Quand la difficulté est récente et bien circonscrite dans une sphère de la vie, une approche à court terme peut être envisagée. Mais si le problème perdure depuis longtemps, ou encore si le malaise est diffus et généralisé, on peut soupçonner une difficulté à réguler les émotions de manière générale. On doit alors envisager une expérience relationnelle correctrice qui ne peut se produire que dans le cadre d’une psychothérapie de longue haleine. La plupart des approches à long terme utilisent les pouvoirs de la pensée associative pour faire avancer la cure. Toutes cherchent à faire des liens, à amener la personne à prendre conscience de ce qui pose problème dans son attitude, son comportement ou sa façon de penser et à y apporter des modifications. Elles diffèrent par le matériel ciblé par le travail de pensée et la manière dont il est traité. Quand la souffrance du patient s’exprime davantage par la voie psychique, toutes sont en mesure de lui venir en aide. Il s’agira alors pour lui de choisir son thérapeute en fonction de sa compétence et d’opter pour une approche qui convient à sa personnalité, à ses attentes et à ses croyances.
Parce que le travail de la pensée passe par une mise en mots de la souffrance, la majorité des approches thérapeutiques utilisent les représentations mentales et le langage comme outils thérapeutiques.
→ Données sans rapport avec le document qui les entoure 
(* ===== verification/Mfrc522.v ===== *)
(** * The MFRC522 reader backend (src/src/nfc/mfrc522.rs)

    The driver crate is a parameter: its commands act on the state [D] of the
    reader and the field in front of it. The serving loop additionally sees,
    through the same state, which waits the callers have abandoned. *)

From stdpp Require Import pretty.
From S2P Require Import Prelude Utf8 Ndef.

Local Open Scope Z_scope.

(** ** The driver *)

Class Driver (D : Type) := {
  AtqA : Type;
  Uid : Type;
  DriverError : Type;
  (** [matches!(error, mfrc522::Error::Collision)] *)
  is_Collision : DriverError → bool;
  reqa : D → D * Result AtqA DriverError;
  wupa : D → D * Result AtqA DriverError;
  select : AtqA → D → D * Result Uid DriverError;
  mf_read : Z → D → D * Result (list Z) DriverError;
  uid_as_bytes : Uid → list Z;
  (** [NfcUid] and [NfcUid::try_from(&[u8])] of bloop-protocol *)
  NfcUid : Type;
  nfc_uid_try_from : list Z → option NfcUid
}.

(** [mf_read] answers with a [[u8; 16]], and UIDs come in the lengths
    [NfcUid] accepts. *)
Class DriverLaws (D : Type) {DR : Driver D} : Prop := {
  mf_read_16 block d d' bytes : mf_read block d = (d', Ok bytes) →
    length bytes = 16%nat ∧ Forall is_u8 bytes;
  uid_lengths uid : is_Some (nfc_uid_try_from (uid_as_bytes uid))
}.

Section adapter.
Context {D : Type} {DR : Driver D} (usize_max : Z).

(** [fn nfc_uid_from_mfrc522] *)
Definition nfc_uid_from_mfrc522 (uid : Uid) : Comp NfcUid string :=
  match nfc_uid_try_from (uid_as_bytes uid) with Some u => Ret u | None => Panic end.

(** [Adapter::select_target] *)
Definition select_target (d : D) : D * option (Comp NfcUid string) :=
  match reqa d with
  | (d, Err _) => (d, None)
  | (d, Ok atqa) =>
      match select atqa d with
      | (d, Err _) => (d, None)
      | (d, Ok uid) => (d, Some (nfc_uid_from_mfrc522 uid))
      end
  end.

(** [Adapter::check_for_release] *)
Definition check_for_release (d : D) : D * bool :=
  match wupa d with
  | (d, Ok _) => (d, false)
  | (d, Err _) =>
      match wupa d with
      | (d, Ok _) => (d, false)
      | (d, Err error) => (d, negb (is_Collision error))
      end
  end.

(** The [Display] of [NdefError]. *)
Definition NdefError_to_string (e : NdefError) : string :=
  match e with
  | Truncated part => "record is truncated: " +:+ part +:+ " missing"
  | Chunked => "chunked records are not supported"
  | NotWellKnown => "not a well-known payload type"
  | NotTextRecord => "not a text record"
  | InvalidUtf8 _ => "text payload is not valid UTF-8"
  end.

Definition map_fail {A F G} (f : F → G) (m : Comp A F) : Comp A G :=
  match m with Ret a => Ret a | Fail e => Fail (f e) | Panic => Panic end.

(** [4 * quad] on [u8]. *)
Definition block_address (quad : Z) : Comp Z string :=
  if 4 * quad <=? 255 then Ret (4 * quad) else Panic.

(** The number of 16-byte reads for a capability container. *)
Definition total_quads (capabilities : list Z) : Comp Z string :=
  let! cc2 := index_at capabilities 2 in
  let total_bytes := cc2 * 8 in
  let total_pages := total_bytes / 4 in
  Ret (Z.min (total_pages / 4) 63).

(** The [for quad in 1..total_quads + 1] loop of [read_ndef_text]. *)
Fixpoint read_quads (quads : list Z) (parser : NdefMessageParser) (d : D) :
  D * Comp NdefMessageParser string :=
  match quads with
  | [] => (d, Ret parser)
  | quad :: quads =>
      match block_address quad with
      | Ret block =>
          match mf_read block d with
          | (d, Err _) => (d, Fail ("failed to read block " +:+ pretty block))
          | (d, Ok quad_data) =>
              let parser := add_data parser quad_data in
              if is_done parser then (d, Ret parser)
              else if (quad =? 2) && negb (has_started parser)
              then (d, Fail "no NDEF message found in first sector")
              else read_quads quads parser d
          end
      | Fail e => (d, Fail e)
      | Panic => (d, Panic)
      end
  end.

(** What [read_ndef_text] does with the parser after the loop. *)
Definition finish_read (parser : NdefMessageParser) : Comp (list Z) string :=
  if negb (is_done parser) then Fail "NDEF message incomplete"
  else
    let! record := map_fail NdefError_to_string (parse_ndef_text_record usize_max (p_data parser)) in
    map_fail NdefError_to_string (text usize_max record).

(** [Adapter::read_ndef_text] *)
Definition read_ndef_text (d : D) : D * Comp (list Z) string :=
  match mf_read 3 d with
  | (d, Err _) => (d, Fail "failed to read capability container")
  | (d, Ok capabilities) =>
      match (let! n := total_quads capabilities in checked_add 255 n 1) with
      | Ret stop =>
          match read_quads (seqZ 1 (stop - 1)) new d with
          | (d, Ret parser) => (d, finish_read parser)
          | (d, Fail e) => (d, Fail e)
          | (d, Panic) => (d, Panic)
          end
      | Fail e => (d, Fail e)
      | Panic => (d, Panic)
      end
  end.

End adapter.

(** ** The serving loop *)

(** [enum NfcReaderRequest] (src/src/nfc/mod.rs); a response sender is a number. *)
Inductive NfcReaderRequest :=
| WaitForCard (response : N)
| WaitForRemoval (response : N)
| ReadNdefText (response : N).

(** What passes through a response channel. *)
Inductive Reply {D : Type} {DR : Driver D} :=
| CardReply (uid : NfcUid)
| RemovalReply
| TextReply (r : Result (list Z) string).
Arguments Reply D {DR}.

(** The callers and the clock, as the loop sees them. *)
Class Callers (D : Type) := {
  is_closed : N → D → bool;
  sleep_50ms : D → D
}.

Section serve.
Context {D : Type} {DR : Driver D} {CA : Callers D} (usize_max : Z).

(** The outcome of one wait: abandoned, or a value to send. *)
Inductive Waited (A : Type) := Abandoned | Got (a : A).
Arguments Abandoned {A}.
Arguments Got {A} a.

(** The polling loop of [WaitForCard]; [None] when the fuel is used up. *)
Fixpoint poll_card (fuel : nat) (response : N) (d : D) : option (D * Waited (Comp NfcUid string)) :=
  match fuel with
  | O => None
  | S fuel =>
      if is_closed response d then Some (d, Abandoned)
      else
        match select_target d with
        | (d, Some uid) => Some (d, Got uid)
        | (d, None) => poll_card fuel response (sleep_50ms d)
        end
  end.

(** The polling loop of [WaitForRemoval]. *)
Fixpoint poll_removal (fuel : nat) (response : N) (d : D) : option (D * Waited unit) :=
  match fuel with
  | O => None
  | S fuel =>
      if is_closed response d then Some (d, Abandoned)
      else
        match check_for_release d with
        | (d, true) => Some (d, Got tt)
        | (d, false) => poll_removal fuel response (sleep_50ms d)
        end
  end.

(** One turn of the main loop of [serve]: the replies it sends. *)
Definition serve_one (fuel : nat) (request : NfcReaderRequest) (d : D) :
  option (Comp (D * list (N * Reply D)) string) :=
  match request with
  | WaitForCard response =>
      '(d, r) ← poll_card fuel response d;
      Some (match r with
            | Abandoned => Ret (d, [])
            | Got uid => let! u := uid in Ret (d, [(response, CardReply u)])
            end)
  | WaitForRemoval response =>
      '(d, r) ← poll_removal fuel response d;
      Some (Ret (d, match r with Abandoned => [] | Got _ => [(response, RemovalReply)] end))
  | ReadNdefText response =>
      Some (match read_ndef_text usize_max d with
            | (d, Ret t) => Ret (d, [(response, TextReply (Ok t))])
            | (d, Fail e) => Ret (d, [(response, TextReply (Err e))])
            | (d, Panic) => Panic
            end)
  end.

(** [fn serve]: the requests received until the channel closes. *)
Fixpoint serve (fuel : nat) (requests : list NfcReaderRequest) (d : D) :
  option (Comp (D * list (N * Reply D)) string) :=
  match requests with
  | [] => Some (Ret (d, []))
  | request :: requests =>
      m ← serve_one fuel request d;
      match m with
      | Ret (d, sent) =>
          m' ← serve fuel requests d;
          Some (let! r := m' in Ret (fst r, sent ++ snd r))
      | Fail e => Some (Fail e)
      | Panic => Some Panic
      end
  end.

End serve.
Quand la souffrance s’exprime par des problèmes de santé physique, il y a lieu de soupçonner la présence d’un blocage de l’imaginaire. Si le patient n’a pas accès aux mots pour exprimer sa souffrance morale, l’imaginaire est en panne généralisée ; en conséquence, il aura de la difficulté à fonctionner dans une approche qui le sollicite à cet égard. Le blocage peut aussi n’être circonscrit qu’à une sphère de sa vie émotionnelle, auquel cas la souffrance non représentée qui s’y loge utilise le corps pour s’extérioriser. Ce patient peut conserver un bon rapport à son imaginaire, mais les nœuds souffrants sont tout de même difficilement accessibles à un travail mental, faute de représentations. Dans ces deux cas, on ne peut pas compter sur les seules verbalisations du patient pour faire avancer la cure et dénouer l’impasse. Une approche psychosomatique qui prend appui sur le corps pour susciter l’apparition d’images est davantage indiquée ici.